Structural analysis of epitopes recognized by two anti-CϵmX mAbs reveals intrinsic disorder of the CϵmX domain (P6002)

Abstract In human membrane-bound IgE (mIgE), a CϵmX domain containing 52 aa residues is located between the CH4 domain and the C-terminal membrane-anchoring segment. Antibodies specific for CϵmX, which can cause lysis of mIgE+ B cells, are being developed to treat allergic diseases and an anti-CϵmX mAb h47H4 is in phase IIb clinical trials. Hence, structural characterization of CϵmX free and complexed with anti-CϵmX mAb is of wide interest and importance. We have solved the crystal structures of (i) free CϵmX fused to IgG1-Fc and (ii) part of CϵmX complexed with an anti-CϵmX mAb, h4B12-Fab, at 1.94 Å resolution. The crystal structure of the IgG1-Fc•CϵmX fusion protein of homodimer exhibits a lack of well-defined electron density for residues 10 to 52 of A subunit and in absence of B subunit in dimeric CϵmX domain. The first 33 residues are also predicted to be intrinsically disordered. The 3D complex structure and epitope mapping by ELISA showed that the anti-CϵmX mAb, h4B12, binds to GLAGGSAQSQRAPDR, which has been reported to bind another anti-CϵmX mAb, h47H4, except for the first 6 residues (in italics).

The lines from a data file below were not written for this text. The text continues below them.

(** C6: the pass schedule.  At the end of a preparation the active passes
    are, in this order, the depth pre-pass if and only if the depth texture
    is required, the ambient occlusion pass if and only if it is required,
    the shadow map pass if and only if it is required, the reflection map
    pass, the z pre-pass, the screen texture pass if and only if the screen
    texture is required, and the main pass.  The shadow map pass is required
    exactly when a shadow map entry was added for a light in this
    preparation, and the depth texture is required whenever ambient
    occlusion is, which it is when the layer enables it.  The preparation
    returns whenever a camera is resolved. *)
Theorem pass_schedule (this : QSSGLayerRenderData)
    (Hfresh : layerPrepResult this = None) :
  (camera (snd (resolveCamera false this)) <> None -> is_Some (prepareForRender this))
  /\ forall this' : QSSGLayerRenderData,
       prepareForRender this = Some this' ->
       exists flags entries,
         layerPrepResult this' = Some flags
         /\ activePasses this' = scheduledPasses flags
         /\ shadowMapEntries this' = shadowMapEntries this ++ entries
         /\ (requiresShadowMapPass flags = true <-> entries <> [])
         /\ (requiresSsaoPass flags = true -> requiresDepthTexture flags = true)
         /\ (ssaoEnabled (layer this) = true -> requiresSsaoPass flags = true).
Proof.
  split; [apply prepareForRender_returns|]. intros this' Hrun.
  destruct (prepareForRender_steps this this' Hfresh Hrun)
    as (this0 & flags0 & cameraData & lodThreshold & dirtyModels & flags1 & this1
        & entries & wasDirty & wasDataDirty
        & _ & Hentries & Hshadow & Hssao & Hdepth & Hmodels & ->).
  assert (Hkept : passRequirementsKept (requiresShadowMapPass flags0)
                    (ssaoEnabled (layer this)) flags1).
  { unfold prepareModelForRender in Hmodels.
    apply (prepareModels_requirements _ _ _ _ _ _ _ _ _ _ _ Hmodels).
    split; [reflexivity|]. split.
    - intros Hao. rewrite Hdepth. rewrite Hssao in Hao. rewrite Hao. reflexivity.
    - intros Ha. rewrite Hssao. exact Ha. }
  destruct Hkept as (K1 & K2 & K3).
  pose proof (prepareModelForRender_kept _ (shadowMapEntries_kept _) _ _ _ _ _ _ _ _
                Hmodels eq_refl) as S1.
  pose proof (prepareParticlesForRender_kept _ (shadowMapEntries_kept _)
                (renderableParticles this1) cameraData this1 S1) as S2.
  set (this2 := snd (prepareParticlesForRender (renderableParticles this1) cameraData this1))
    in *.
  pose proof (prepareReflectionProbesLoop_frame (reflectionProbes this2) 0 this2) as Hprobes.
  cbv zeta in Hprobes. fold (prepareReflectionProbesForRender this2) in Hprobes.
  destruct Hprobes as (_ & S3 & _ & _).
  exists (setLayerDataDirty wasDataDirty (setWasDirty wasDirty flags1)), entries.
  split; [reflexivity|]. split; [|split; [|split; [|split]]].
  - unfold preparePasses, scheduledPasses.
    cbn [activePasses set_activePasses requiresDepthTexture requiresSsaoPass
         requiresShadowMapPass requiresScreenTexture setLayerDataDirty setWasDirty].
    destruct (requiresDepthTexture flags1), (requiresSsaoPass flags1),
      (requiresShadowMapPass flags1), (requiresScreenTexture flags1); reflexivity.
  - cbn [shadowMapEntries preparePasses set_activePasses set_layerPrepResult].
    rewrite S3, S2. exact Hentries.
  - cbn [requiresShadowMapPass setLayerDataDirty setWasDirty]. rewrite K1. exact Hshadow.
  - exact K2.
  - exact K3.
Qed.

End Properties.

(** * The claims on sample scenes *)

(** C2, at the lower bound itself: an incoming opacity of 1.0 on a material
    of opacity 0.01 keeps the opacity 0.01 and is marked HasTransparency but
    not CompletelyTransparent. *)
Lemma opacity_clamp_strict_witness :
  let d := fst (@prepareDefaultMaterialForRender sampleCollaborators
                  (sampleDefaultMaterial f0_01) noFlags F32.one noPrepFlags) in
  opacity d = F32.mul F32.one f0_01
  /\ testFlag (renderableFlags d) HasTransparency = true
  /\ testFlag (renderableFlags d) CompletelyTransparent
     = testFlag noFlags CompletelyTransparent.
Proof.
  refine (proj1 (proj2 (proj2
    (@opacity_clamp_strict sampleCollaborators (sampleDefaultMaterial f0_01)
       sampleCustomMaterial noFlags F32.one noPrepFlags _))) _ _);
    vm_compute; reflexivity.
Defined.

(** C2 as the specification states it fails at both bounds.  The effective
    opacity 0.01 is at the epsilon, yet it is not forced to 0.0; the
    effective opacity 1 - 0.01 is at one minus the epsilon, yet it is not
    snapped to 1.0. *)
Lemma opacity_clamp_at_epsilon :
  ~ @opacity_floor_as_stated sampleCollaborators (sampleDefaultMaterial f0_01)
      noFlags F32.one noPrepFlags
  /\ ~ @opacity_ceiling_as_stated sampleCollaborators (sampleDefaultMaterial F32.one)
        noFlags (F32.sub F32.one f0_01) noPrepFlags.
Proof.
  split.
  - intros Hlow.
    assert (Hle : F32.leb (F32.mul F32.one f0_01) f0_01 = true)
      by (vm_compute; reflexivity).
    destruct (Hlow Hle) as [Hop _]. vm_compute in Hop. discriminate Hop.
  - intros Hhigh.
    assert (Hge : F32.geb (F32.mul (F32.sub F32.one f0_01) F32.one)
                    (F32.sub F32.one f0_01) = true)
      by (vm_compute; reflexivity).
    destruct (Hhigh Hge) as [Hop _]. vm_compute in Hop. discriminate Hop.
Qed.

(** C3 on an orthographic camera, unit scale and unit bias: with the
    distances 1, 2 and 8 and the threshold 4 the first two levels are not
    above the threshold and the third is, so level 2 is selected. *)
Lemma lod_selection_prefix_witness :
  exists n : nat,
    @selectLevelOfDetail sampleCollaborators (Some (sampleCamera OrthographicCamera true))
      (sampleModel 1 []) (sampleSubset [F32.of_Z 1; F32.of_Z 2; F32.of_Z 8]) (F32.of_Z 4)
    = Some (Z.of_nat n)
    /\ (n <= 3)%nat
    /\ (forall k d, (k < n)%nat ->
          [F32.of_Z 1; F32.of_Z 2; F32.of_Z 8] !! k = Some d ->
          F32.gtb (F32.div (F32.mul (F32.mul d F32.one) (F32.div F32.one F32.one))
                           (F32.mul F32.one F32.one)) (F32.of_Z 4) = false)
    /\ (forall d, [F32.of_Z 1; F32.of_Z 2; F32.of_Z 8] !! n = Some d ->
          F32.gtb (F32.div (F32.mul (F32.mul d F32.one) (F32.div F32.one F32.one))
                           (F32.mul F32.one F32.one)) (F32.of_Z 4) = true).
Proof.
  refine (proj2 (proj2
    (@lod_selection_prefix sampleCollaborators (sampleCamera OrthographicCamera true)
       (sampleModel 1 []) (sampleSubset [F32.of_Z 1; F32.of_Z 2; F32.of_Z 8])
       (F32.of_Z 4))) _ _ _).
  - discriminate.
  - vm_compute; reflexivity.
  - vm_compute; reflexivity.
Defined.

(** C3 as the specification states it fails on one level of distance 1 and
    the threshold 2: the ratio 1 is not above 2, so no level qualifies and
    the specification selects level 0, while the source selects level 1. *)
Lemma lod_selection_not_above :
  ~ @lod_selection_as_stated sampleCollaborators (sampleCamera OrthographicCamera true)
      (sampleModel 1 []) (sampleSubset [F32.of_Z 1]) (F32.of_Z 2).
Proof.
  intros Hclaim.
  assert (Hne : lods (sampleSubset [F32.of_Z 1]) <> []) by discriminate.
  specialize (Hclaim Hne eq_refl eq_refl).
  vm_compute in Hclaim. discriminate Hclaim.
Qed.

(** C7 with depth testing enabled: the three opaque handles come back in the
    order of their distances 1, 2 and 3. *)
Lemma sorted_opaque_accessor_witness :
  Permutation (fst (getSortedOpaqueRenderableObjects (sampleOpaqueData true)))
    (opaqueObjects (sampleOpaqueData true))
  /\ StronglySorted
       (fun a b => F32.leb (cameraDistanceSq a) (cameraDistanceSq b) = true)
       (fst (getSortedOpaqueRenderableObjects (sampleOpaqueData true))).
Proof.
  destruct (proj1 (proj2 (sorted_opaque_accessor (sampleOpaqueData true))))
    as [Hperm Hsorted].
  - reflexivity.
  - discriminate.
  - reflexivity.
  - discriminate.
  - split; [exact Hperm|]. apply Hsorted. repeat constructor.
Defined.

(** C7 as the specification states it fails in two ways.  With depth
    testing disabled the accessor returns the empty cached list, not the
    opaque bucket.  With depth testing enabled and a distance that is not a
    number, the handles at the squared distances 3, 1, NaN and 2 come back
    at 1, 3, NaN and 2: the handle at 3 before the handle at 2. *)
Lemma sorted_opaque_as_stated_fails :
  ~ sorted_opaque_as_stated (sampleOpaqueData false)
  /\ map obj (fst (getSortedOpaqueRenderableObjects sampleNaNOpaqueData))
     = [1; 0; 2; 3]%nat
  /\ ~ sorted_opaque_as_stated sampleNaNOpaqueData.
Proof.
  split; [|split].
  - intros [_ Hotherwise].
    assert (Hoff : ~ (camera (sampleOpaqueData false) <> None
                      /\ enableDepthTest (layer (sampleOpaqueData false)) = true
                      /\ opaqueObjects (sampleOpaqueData false) <> [])).
    { intros (_ & Hdepth & _). discriminate Hdepth. }
    specialize (Hotherwise Hoff). vm_compute in Hotherwise. discriminate Hotherwise.
  - vm_compute. reflexivity.
  - intros [Hsorted _].
    assert (Hon : camera sampleNaNOpaqueData <> None
                  /\ enableDepthTest (layer sampleNaNOpaqueData) = true
                  /\ opaqueObjects sampleNaNOpaqueData <> []).
    { repeat split; discriminate. }
    destruct (Hsorted Hon) as [_ Horder].
    assert (Hresult : fst (getSortedOpaqueRenderableObjects sampleNaNOpaqueData)
                      = [mkHandle 1 (F32.of_Z 1); mkHandle 0 (F32.of_Z 3);
                         mkHandle 2 S754_nan; mkHandle 3 (F32.of_Z 2)])
      by (vm_compute; reflexivity).
    rewrite Hresult in Horder.
    inversion Horder as [|? ? Hrest _]; subst.
    inversion Hrest as [|? ? _ Hthree]; subst.
    inversion Hthree as [|? ? _ Htwo]; subst.
    inversion Htwo as [|? ? Hleb _]; subst.
    vm_compute in Hleb. discriminate Hleb.
Qed.

(** The comparison of the z-orders is not a strict weak order, which
    [std::stable_sort] asks for: an item of another parent is neither before
    nor after two items of one parent, one of which is before the other. *)
Lemma isItemZOrderLessThan_not_weak_order :
  let a := mkItem2D 11 (Some 0%nat) 1 in
  let b := mkItem2D 12 (Some 1%nat) 0 in
  let c := mkItem2D 13 (Some 0%nat) 0 in
  isItemZOrderLessThan a b = false /\ isItemZOrderLessThan b a = false
  /\ isItemZOrderLessThan b c = false /\ isItemZOrderLessThan c b = false
  /\ isItemZOrderLessThan c a = true.
Proof. repeat split. Qed.

(** C8 fails on eight items under four parents at the same depth (the code
    does not keep the order its comment promises).  The items 13 and 14
    share the parent 0 and the z-order 0 and stand in this order in
    [renderableItem2Ds]; [getRenderableItem2Ds] returns 14 before 13.  The
    first sort moves nothing.  The second one sorts the halves 10, 11, 12,
    13 and 14, 15, 16, 17, which stay as they are, 13 being held behind the
    item 12 of another parent, and merges them: 14 is taken before 11, an
    item of its parent with a greater z-order, and so before 13.  Nor do the
    items of parent 0 come in ascending z-order: 14, 11, 13. *)
Theorem item2D_order_not_preserved :
  let this := sampleNestedItemData in
  let result := fst (@getRenderableItem2Ds sampleCollaborators this) in
  camera this <> None /\ renderedItem2Ds this = []
  /\ map item_id (renderableItem2Ds this) = [10; 11; 12; 13; 14; 15; 16; 17]%nat
  /\ map item_id result = [10; 14; 11; 12; 13; 15; 16; 17]%nat
  /\ map item_id
       (List.filter (sameParentAndZOrder (Some 0%nat) 0) (renderableItem2Ds this))
     = [13; 14]%nat
  /\ map item_id (List.filter (sameParentAndZOrder (Some 0%nat) 0) result)
     = [14; 13]%nat
  /\ map zOrder (List.filter (fun item => bool_decide (item_parent item = Some 0%nat)) result)
     = [0; 1; 0].
Proof.
  cbv zeta. split; [discriminate|]. repeat split; vm_compute; reflexivity.
Qed.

Comparison of the 3-D complex structure of h4B12 and h47H4 revealed different conformations of AQSQRAPDR, a feature characteristic of the intrinsically disordered regions in the CϵmX domain. This is the first report showing that the drug target, CϵmX, contains an intrinsically disordered region that can switch to different conformations upon binding to different anti-CϵmX mAbs.